Many drug companies are actually already running that type of study. ClinicalTrials.gov currently lists dozens of pregnancy registries — many of them owned and operated by drug companies — that are recruiting pregnant women who have taken a wide range of medications, from narcolepsy drugs to the flu shot. The researchers gather data on the women and the health of their babies, which they could mine to try to find correlations.

Such analyses could offer insight into medication safety during pregnancy. But the data quality from those registries is variable. To take one example: In some cases, patients report their outcomes. In others, providers report patient outcomes.

Creating a set of guidelines to standardize the data collection could make it more valuable to the public.

Another possible fix the task force is considering: create disease-focused pregnancy registries, instead of drug-focused registries, which are limited in their scope. That would give doctors an easier way to compare, for instance, outcomes for patients on an array of antidepressants.

Incentivize the drug industry to include pregnant women

If there’s going to be more research involving pregnant women, the drug industry is going to need some convincing. Research involving pregnant women poses set of challenges unlike any other the pharmaceutical industry faces — there are regulatory hurdles, ethical questions, and a complicated calculation of the risks and benefits to both a pregnant woman and her fetus.

“It’s really unusual that a drug company is willing to run a trial using children or pregnant women. There’s too much liability involved,” said Dr. Daniela Carusi, an obstetrician at Brigham and Women’s Hospital in Boston.

And on top of that, researchers are working with a ticking clock — pregnancy means there’s a particularly short window to locate potential participants, enroll them, and run the study.

At a November meeting of the federal task force, Robert Ternik, a senior research adviser for the drug maker Eli Lilly, said pregnancy is “pretty much a universal exclusion” for randomized, controlled trials of an innovative or investigational new drug.

“Fear is a great motivator,” he told the panel.

The task force is looking at a number of ways to overcome that wariness. They’re exploring federally funded injury compensation programs, like the one that currently exists for vaccines, to protect drug companies from financial consequences if a pregnant woman or her fetus suffers harm during a trial.

Also on the table: More dedicated funding for research on pregnant women.

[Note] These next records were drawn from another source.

(** [InvalidChainFound] changes the best invalid block and the best header only. *)
Lemma InvalidChainFound_spec s r h : inv s r -> above s -> is_Some (block_index s !! h) -> is_Some (tip s) ->
  exists s', InvalidChainFound s h = Ret s' /\ inv s' r /\ above s' /\ block_index s' = block_index s /\ tip s' = tip s /\ connect_log s' = connect_log s.
Proof.
  intros Hi Ha [b Hb] [t Ht]. unfold InvalidChainFound. rewrite Hb. cbn [deref mbind outcome_bind]. set (s1 := if beats_best_invalid s b then _ else s).
  assert (inv s1 r /\ above s1 /\ block_index s1 = block_index s /\ tip s1 = tip s /\ m_chainman s1 = m_chainman s /\ connect_log s1 = connect_log s) as (Hi1 & Ha1 & E1 & E2 & E3 & E4).
  { unfold s1. destruct (beats_best_invalid s b); [|done]. split; [|done]. by apply (settles_inv addr s); [apply settles_best_invalid|]. }
  rewrite E3. destruct (bm_best_header (m_blockman (m_chainman s))) as [best|] eqn:Hbest; cbn [mbind outcome_bind].
  - destruct (ci_best _ _ _ Hi best Hbest) as [bb Hbb]. rewrite E1, (GetAncestor_walk _ (inv_tree addr _ _ Hi) best bb _ Hbb). cbn [mbind outcome_bind].
    case_bool_decide.
    + change (tip (set_best_header s1 (tip s1))) with (tip s1). rewrite E2, Ht. cbn [deref mbind outcome_bind]. eexists. split; [done|]. split_and!; [|done|exact E1|by rewrite <- Ht, <- E2|exact E4].
      destruct Hi1 as [C1 C2 C3 C4 C5 C6 C7 C8 C9]. split; try done. intros x. change (Some t = Some x -> is_Some (block_index s1 !! x)).
      intros [= <-]. rewrite E1. destruct (ci_tip _ _ _ Hi t Ht) as [[G _] _]. by apply all_along_known in G.
    + rewrite E2, Ht. cbn [deref mbind outcome_bind]. exists s1. by rewrite E2.
  - rewrite E2, Ht. cbn [deref mbind outcome_bind]. exists s1. by rewrite E2.
Qed.

(** The block becomes the tip. *)
Lemma connected_inv s r h b v : inv s r -> block_index s !! h = Some b -> pprev b = tip s -> usable (block_index s) h -> chain_wf (block_index s) v -> chain_Tip v = Some h ->
  inv (set_chain (log_answer s h Connected) v) (Some (default h r)).
Proof.
  intros [C1 C2 C3 C4 C5 C6 C7 C8 C9] Hb Hp Hu Hv Htip. set (log := connect_log s) in *.
  assert (good (log ++ [(h, Connected)]) (block_index s) h) as Hg.
  { split; [done|]. assert (accepted (log ++ [(h, Connected)]) h) by (apply accepted_app; right; by apply list_elem_of_singleton). destruct (tip s) as [t|] eqn:Ht.
    - apply (aa_step _ _ h b t); try done. destruct (C4 t eq_refl) as [G _]. apply (good_log _ _ _ _ G).
    - by apply (aa_root _ _ h b). }
  split; try done; cbn [connect_log log_answer set_chain]; fold log.
  - intros t Ht. change (chain_Tip v = Some t) in Ht. rewrite Htip in Ht. injection Ht as <-. split; [done|eauto].
  - intros Hst%stable_prefix r0 [= <-]. destruct r as [r|]; cbn; [destruct (C5 Hst r eq_refl); split; [done|by apply good_log]|]. split; [|done]. by destruct (C6 Hst h Hu) as [|(r0 & ? & _)].
  - intros Hst%stable_prefix x Hx. destruct (C6 Hst x Hx) as [|(r0 & -> & Hw)]; [by left|right; by exists r0].
Qed.

(** The block is marked. *)
Lemma refused_inv s r h b result : let s' := log_answer s h (Invalid result) in
  let s2 := set_candidates (set_failed (put true s' h (add_flag b BLOCK_FAILED_VALID)) (failed_insert addr h (m_failed_blocks (m_chainman s)))) (setBlockIndexCandidates s ∖ {[h]}) in
  inv s r -> above s -> block_index s !! h = Some b -> (forall t, tip s = Some t -> ~ is_ancestor (block_index s) t h) -> inv s2 r /\ above s2 /\ evolves (block_index s) (block_index s2).
Proof.
  intros s' s2 Hi Ha Hb Htip. set (b2 := add_flag b BLOCK_FAILED_VALID) in *. assert (verdict_flag BLOCK_FAILED_VALID) as Hflag by (by left).
  assert (block_index s2 = <[h := b2]> (block_index s)) as E2 by done. pose proof (evolves_insert (block_index s) h b b2 Hb (entry_step_flag b _ Hflag)) as He. rewrite <- E2 in He.
  assert (forall x, usable (block_index s2) x <-> usable (block_index s) x /\ ~ is_ancestor (block_index s) x h) as Hus by (intros x; rewrite E2; by apply add_flag_usable).
  set (log := connect_log s) in *. assert (connect_log s2 = log ++ [(h, Invalid result)]) as El by done.
  assert (forall x, good log (block_index s) x -> ~ is_ancestor (block_index s) x h -> good (log ++ [(h, Invalid result)]) (block_index s2) x) as Hgood.
  { intros x G Hn. apply good_log, (good_evolves _ (block_index s)); [done| |done]. apply Hus. split; [apply G|done]. }
  assert (stable (log ++ [(h, Invalid result)]) -> forall x, good log (block_index s) x -> ~ is_ancestor (block_index s) x h) as Hoff.
  { intros Hst x G Hax. destruct (all_along_here _ _ _ (all_along_ancestor _ _ _ _ (proj2 G) Hax)) as (? & _ & Hacc). apply (Hst h); [apply accepted_app; by left|].
    exists result. apply elem_of_app. right. by apply list_elem_of_singleton. }
  destruct (evolves_extends _ _ He) as [X1 X2]. destruct Hi as [C1 C2 C3 C4 C5 C6 C7 C8 C9]. split; [|split; [|done]].
  2:{ intros t c Ht Hc. change (setBlockIndexCandidates s2) with (setBlockIndexCandidates s ∖ {[h]}) in Hc. rewrite (evolves_worse addr _ _ _ _ He). apply (Ha t c Ht). set_solver. }
  split; rewrite ?El.
  - change (m_blocks_unlinked s2) with (m_blocks_unlinked s). by apply (links_evolve (block_index s)).
  - change (m_chain s2) with (m_chain s). by apply (chain_wf_ext (block_index s)).
  - intros c Hc'. change (setBlockIndexCandidates s2) with (setBlockIndexCandidates s ∖ {[h]}) in Hc'.
    destruct (C3 c ltac:(set_solver)) as (y & Hy & Hy'). destruct (proj1 He c y Hy) as (y' & Hy2 & S). exists y'. by rewrite (entry_step_linked _ _ S).
  - intros t Ht. destruct (C4 t Ht). auto.
  - intros Hst r0 Hr. destruct (C5 (stable_prefix _ _ Hst) r0 Hr) as [Hc' G]. pose proof (Hoff Hst r0 G) as Hn. split; [|auto].
    change (setBlockIndexCandidates s2) with (setBlockIndexCandidates s ∖ {[h]}). apply elem_of_difference. split; [done|]. intros ->%elem_of_singleton. apply Hn, is_ancestor_refl.
  - intros Hst x Hx. pose proof Hx as [Hx1 Hn]%Hus. destruct (C6 (stable_prefix _ _ Hst) x Hx1) as [Hc'|(r0 & -> & Hw)].
    + left. change (setBlockIndexCandidates s2) with (setBlockIndexCandidates s ∖ {[h]}). apply elem_of_difference. split; [done|].
      intros ->%elem_of_singleton. apply Hn, is_ancestor_refl.
    + right. exists r0. by rewrite (evolves_worse addr _ _ _ _ He).
  - intros x Hx. by apply (extends_Some (block_index s)), C7.
  - change (m_failed_blocks (m_chainman s2)) with (failed_insert addr h (m_failed_blocks (m_chainman s))).
    assert (Forall (failed_valid (block_index s2)) (m_failed_blocks (m_chainman s))) as Hf.
    { eapply List.Forall_impl; [|exact C8]. intros f. by apply failed_valid_evolves. }
    unfold failed_insert. case_bool_decide; [done|]. rewrite insert_sorted_perm. constructor; [|done]. exists b2. rewrite E2, lookup_insert_eq. split; [done|].
    pose proof (has_flag_add b BLOCK_FAILED_VALID BLOCK_FAILED_VALID) as Hf'. fold b2 in Hf'. change (negb (Z.land BLOCK_FAILED_VALID BLOCK_FAILED_VALID =? 0)) with true in Hf'.
    rewrite orb_true_r in Hf'. unfold has_flag in Hf'. intros E. by rewrite E in Hf'.
  - by apply (work_grows_back _ (block_index s)).
Qed.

Legislation could be a tool to boost research, too. There’s interest in looking at whether lawmakers could take a page from the Best Pharmaceuticals for Children Act and the Pediatric Research Equity Act, which were signed into law in 2002 and 2003, respectively. They gave drug companies an additional six months of patent exclusivity if they ran pediatric studies to improve labeling on medications commonly prescribed for kids.

The legislation has fostered significant progress in pediatric drug research. Since 2002, the National Institute of Child Health and Human Development has sponsored dozens of clinical trials involving children, some of which have led to labeling changes to add a specific pediatric dose for drugs already on the market. The agency has also supported the Pediatric Pharmacology Research Units, a research network that has carried out more than 260 pediatric studies.

If all the pieces fall in place and more studies do open up, researchers will have to convince a population that’s been left out of research for decades to participate in studies.

Some experts think that won’t be a big problem; others see low enrollment in some of the studies that have sought out pregnant women as a sign that recruitment could be difficult.